━━━━━ RECORDS PROVIDED ━━━━━
(** [ovl_get_redirect]: the loop writes the path from its end to the front of the
    buffer, of which [buflen] bytes are left; [names] are the names of the path, the
    last one first. *)
Fixpoint redirect_loop (d : gmap path oentry) (names : list string) (buflen : nat) (buf : string) : option string :=
  match names with
  | [] => Some buf
  | c :: rest =>
      let name := default c (d !! rev names ≫= oe_redirect) in
      let thislen := String.length name in
      if buflen <? thislen + (if is_absolute name then 0 else 1) then None
      else
        let buf := name +:+ buf in
        if is_absolute buf then Some buf else redirect_loop d rest (buflen - thislen - 1) ("/" +:+ buf)
  end.
Definition ovl_get_redirect (s : DS) (p : path) (samedir : bool) : option string :=
  if samedir then last p else redirect_loop (ds_dentries s) (rev p) ovl_redirect_max EmptyString.

(** [ovl_set_redirect]. *)
Definition ovl_set_redirect (p : path) (e : oentry) (samedir : bool) : M DS () :=
  if match oe_redirect e with Some r => samedir || is_absolute r | None => false end then mret tt
  else
    s ← get;
    match ovl_get_redirect s p samedir with
    | None => fail (OsError EXDEV)
    | Some r =>
        if ls_noxattr (ds_ls s) then fail (OsError EXDEV)
        else
          res ← attempt (real_alter Upper p (set_xattr OVL_XATTR_REDIRECT r));
          match res with
          | inl _ => fail (OsError EXDEV)
          | inr _ => modify (λ s, ds_set_dentries (alter (oe_set_redirect (Some r)) p (ds_dentries s)) s)
          end
    end.

(** What becomes of a directory that moves: its lower directories are found by a
    redirect; one that has none must not get any. *)
Definition prepare_move (p : path) (e : oentry) (is_dir opaque samedir : bool) (dir : path) : M DS () :=
  if negb is_dir then mret tt
  else
    parent ← the_dentry dir;
    s ← get;
    if ovl_type_merge_or_lower s e then ovl_set_redirect p e samedir
    else if negb opaque && ovl_type_merge s parent then ovl_set_opaque_xerr p (Upper, p) (OsError EXDEV)
    else mret tt.
(** Reading a directory comes to its end: a file of the merged directory that is
    opened and then read with room for at least one name per call has, after one call
    more than there are names, given its reader exactly the names of the directory,
    each once. *)
Theorem readdir_finishes iterate rebalance needs_ino iterate_real seek_real fd room s N :
  (∀ t, inorder (rebalance t) = inorder t) → (∀ s i p, iterate_ok iterate s i p) →
  (∀ de pos room, reads (iterate_real de pos room)) → (∀ de pos off org, reads (seek_real de pos off org)) →
  unused s → quiet (df_ls s) → df_version s = 0%Z → df_whiteouts s = true →
  length (shown (entries_now iterate rebalance s)) < N →
  ∃ s' od, df_run iterate rebalance needs_ino iterate_real seek_real (DOpen fd :: replicate N (DIterate fd (S room))) s = (Ok tt, s') ∧
    df_files s' !! fd = Some od ∧ NoDup (od_out od) ∧
    ∀ x, x ≠ "." → x ≠ ".." → x ∈ od_out od ↔ visible (df_ls s) (real_dirs (df_dentry s)) x = true.
Proof.
  intros Hreb Hiter Hreal Hseek Hs Hq Hv Hw HN. pose proof (unused_wf s Hs) as Hwf.
  assert (counted iterate rebalance 0 s) as Hcnt.
  { split; [done|]. split; [done|]. destruct Hs as (_&Hc&_). rewrite Hc. by intros c dc ?%lookup_empty_Some. }
  assert (df_files s !! fd = None) as Hnone by (destruct Hs as (->&_); apply lookup_empty).
  destruct (open_run iterate rebalance s fd Hwf Hnone) as (r&s1&Hopen&_&Hwf1&Hev&Hnew).
  destruct Hnew as [-> Hf1]; [done|]. unfold ovl_dir_is_real in Hf1. rewrite Hw in Hf1. cbn [negb] in Hf1.
  assert (entries_now iterate rebalance s1 = entries_now iterate rebalance s) as Hnow by (by eapply entries_now_evolves).
  destruct (many_calls iterate rebalance needs_ino iterate_real seek_real Hreal Hseek fd room N 0 s1 (mkOd false None 0 0 []) Hwf1
    (counted_evolves _ _ _ _ _ _ Hev Hcnt)) as (s'&od&Hrun&Hf&_&[rest Hrest]&Hend); try done; [by rewrite (ev_whiteouts _ _ _ _ _ Hev)|].
  rewrite Hnow in *. exists s', od. split.
  { cbn [df_run]. rewrite (bind_ok _ _ _ tt s1); [exact Hrun|]. unfold df_step. rewrite (bind_ok _ _ _ s s) by done.
    rewrite bool_decide_eq_false_2 by (by rewrite eq_None_not_Some in Hnone). by apply (ignore_ok _ _ _ _ Hopen). }
  split; [done|]. destruct Hend as [Hend| ->].
  { apply (f_equal length) in Hrest. rewrite length_app in Hrest. cbn in Hend. lia. }
  destruct (dir_read_merged_run iterate rebalance Hreb (df_ls s) (df_dentry s) Hq) as (l&Hl&Hnd&Hvis).
  { apply Forall_forall. intros r _. apply Hiter. }
  assert (entries_now iterate rebalance s = l) as -> by (unfold entries_now; by rewrite Hl). split; [by apply nodup_filter_fmap|done].
Qed.
(* ===== verification/OvlLookupProps.v ===== *)
(** * What looking names up finds

    While no call fails and no directory is redirected, a name leads to the
    entries of it in the layers of its directory, down to the first one that
    hides what is below. *)

From S2P Require Import Prelude FileSys OvlOpts OvlMount OvlCopyUp OvlLookup OvlReaddir OvlMountProps OvlReaddirProps.

(** ** States that differ in private attributes *)

Definition is_dir_node (n : rinode) : bool := is_dir_type (ri_type n).
Definition is_opaque_node (n : rinode) : bool := bool_decide (ri_xattrs n !! OVL_XATTR_OPAQUE = Some "y").

(** The origin of a directory and the mark of its parent are the overlay's own
    notes. *)
Definition similar_node (n m : rinode) : Prop :=
  ri_type n = ri_type m ∧ (∀ x, x ≠ OVL_XATTR_ORIGIN → x ≠ OVL_XATTR_IMPURE → ri_xattrs n !! x = ri_xattrs m !! x) ∧
  ri_uid n = ri_uid m ∧ ri_gid n = ri_gid m ∧ ri_mode n = ri_mode m.
Record similar (s s' : LS) : Prop := {
  sm_length : length (ls_layers s') = length (ls_layers s);
  sm_node : ∀ i p, option_Forall2 similar_node (node s i p) (node s' i p);
  sm_faults : ls_faults s' = ls_faults s;
}.
Lemma similar_node_refl n : similar_node n n.
Proof. done. Qed.
Lemma similar_opt_refl o : option_Forall2 similar_node o o.
Proof. destruct o; constructor. apply similar_node_refl. Qed.
Lemma similar_refl s : similar s s.
Proof. split; [done| |done]. intros i p. apply similar_opt_refl. Qed.
Lemma similar_trans s1 s2 s3 : similar s1 s2 → similar s2 s3 → similar s1 s3.
Proof.
  intros [L1 N1 F1] [L2 N2 F2]. split; [congruence| |congruence]. intros i p. specialize (N1 i p). specialize (N2 i p).
  destruct N1 as [n m (Ht&Hx&?&?&?)|]; [|inversion N2; constructor]. inversion N2 as [m' k (Ht'&Hx'&?&?&?) Hm|]; subst. constructor.
  split_and!; [congruence| |congruence..]. intros x Ho Hi. by rewrite Hx, Hx'.
Qed.

Lemma similar_whiteout n m : similar_node n m → ovl_is_whiteout n = ovl_is_whiteout m.
Proof. intros [Ht _]. unfold ovl_is_whiteout. by rewrite Ht. Qed.
Lemma similar_dir n m : similar_node n m → is_dir_node n = is_dir_node m.
Proof. intros [Ht _]. unfold is_dir_node. by rewrite Ht. Qed.
Lemma similar_opaque n m : similar_node n m → is_opaque_node n = is_opaque_node m.
Proof. intros (_&Hx&_). unfold is_opaque_node. by rewrite Hx. Qed.

Definition no_redirect (s : LS) : Prop := ∀ i p n, node s i p = Some n → ri_xattrs n !! OVL_XATTR_REDIRECT = None.
Lemma similar_no_redirect s s' : similar s s' → no_redirect s → no_redirect s'.
Proof.
  intros Hs Hn i p m Hm. pose proof (sm_node _ _ Hs i p) as Hnode. rewrite Hm in Hnode.
  inversion Hnode as [n m' (_&Hx&_) Hn'|]; subst. rewrite <-Hx by done. by apply (Hn i p).
Qed.
Lemma similar_quiet s s' : similar s s' → quiet s → quiet s'.
Proof. intros Hs. unfold quiet. by rewrite (sm_faults _ _ Hs). Qed.

(** ** One layer *)

Section LookupRuns.
Context (ofs : ovl_fs) (weird remote : nat → path → bool) (namelen : nat) (fh : nat * path → string)
        (check_origin : path → M LS (list (nat * path))) (verify_origin : path → nat * path → M LS ())
        (lookup_index : option path → nat * path → M LS (option path)).
Context (Hweird : ∀ i p, weird i p = false) (Hremote : ∀ i p, remote i p = false).

(** What looking up [name] in the directory [base] of layer [i] finds, and the
    data then. *)
Definition single_spec (s : LS) (i : nat) (base : path) (d : ovl_lookup_data) (name : string) : option path * ovl_lookup_data :=
  match node s i (base ++ [name]) with
  | None => (None, d)
  | Some n =>
      if ovl_is_whiteout n then (None, ld_set_stop true (ld_set_opaque d))
      else if negb (is_dir_node n) then (if ld_is_dir d then None else Some (base ++ [name]), ld_set_stop true d)
      else if negb (ld_last d) && is_opaque_node n then (Some (base ++ [name]), ld_set_opaque (ld_set_stop true (ld_set_is_dir d)))
      else (Some (base ++ [name]), ld_set_is_dir d)
  end.
Lemma single_run s i base d name :
  quiet s → no_redirect s → ovl_lookup_single weird i base d name 0 EmptyString s = (Ok (single_spec s i base d name), s).
Proof.
  intros Hq Hn. unfold ovl_lookup_single, single_spec, lookup_one_len.
  rewrite (bind_ok _ _ _ _ _ (attempt_ok _ _ _ _ (read_quiet _ s Hq))).
  destruct (node s i (base ++ [name])) as [n|] eqn:Hnode; [|done]. rewrite Hweird.
  destruct (ovl_is_whiteout n); [done|]. fold (is_dir_node n). destruct (is_dir_node n) eqn:Hd; cbn [negb String.eqb]; [|cbn [ld_is_dir ld_set_stop]; by destruct (ld_is_dir d)].
  cbn [ld_last ld_set_is_dir]. destruct (ld_last d) eqn:Hl; [by cbn|]. cbn [negb andb].
  unfold ovl_is_opaquedir, ovl_check_dir_xattr, vfs_getxattr. fold (is_dir_node n). rewrite Hd. cbn [negb].
  erewrite bind_ok; [|rewrite (bind_ok _ _ _ _ _ (attempt_ok _ _ _ _ (read_quiet _ s Hq))); reflexivity].
  rewrite Hnode. cbn [mbind option_bind]. unfold is_opaque_node.
  destruct (ri_xattrs n !! OVL_XATTR_OPAQUE) as [v|] eqn:Hv.
  - destruct (String.eqb_spec v "y") as [->|Hne]; [by rewrite bool_decide_eq_true_2|].
    rewrite bool_decide_eq_false_2 by congruence. unfold ovl_check_redirect, vfs_getxattr.
    erewrite bind_ok; [|rewrite (bind_ok _ _ _ _ _ (attempt_ok _ _ _ _ (read_quiet _ s Hq))); rewrite Hnode; cbn; rewrite (Hn _ _ _ Hnode); reflexivity].
    done.
  - rewrite bool_decide_eq_false_2 by congruence. unfold ovl_check_redirect, vfs_getxattr.
    erewrite bind_ok; [|rewrite (bind_ok _ _ _ _ _ (attempt_ok _ _ _ _ (read_quiet _ s Hq))); rewrite Hnode; cbn; rewrite (Hn _ _ _ Hnode); reflexivity].
    done.
Qed.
━━━━━
▶ WHAT THE TASK REQUIRES:
All that is wanted is a faithful reproduction of the line above with "Definition similar_node (n", the line with "Proof. done. Qed.", and every line in between.

▶ RESPONSE:
Definition similar_node (n m : rinode) : Prop :=
  ri_type n = ri_type m ∧ (∀ x, x ≠ OVL_XATTR_ORIGIN → x ≠ OVL_XATTR_IMPURE → ri_xattrs n !! x = ri_xattrs m !! x) ∧
  ri_uid n = ri_uid m ∧ ri_gid n = ri_gid m ∧ ri_mode n = ri_mode m.
Record similar (s s' : LS) : Prop := {
  sm_length : length (ls_layers s') = length (ls_layers s);
  sm_node : ∀ i p, option_Forall2 similar_node (node s i p) (node s' i p);
  sm_faults : ls_faults s' = ls_faults s;
}.
Lemma similar_node_refl n : similar_node n n.
Proof. done. Qed.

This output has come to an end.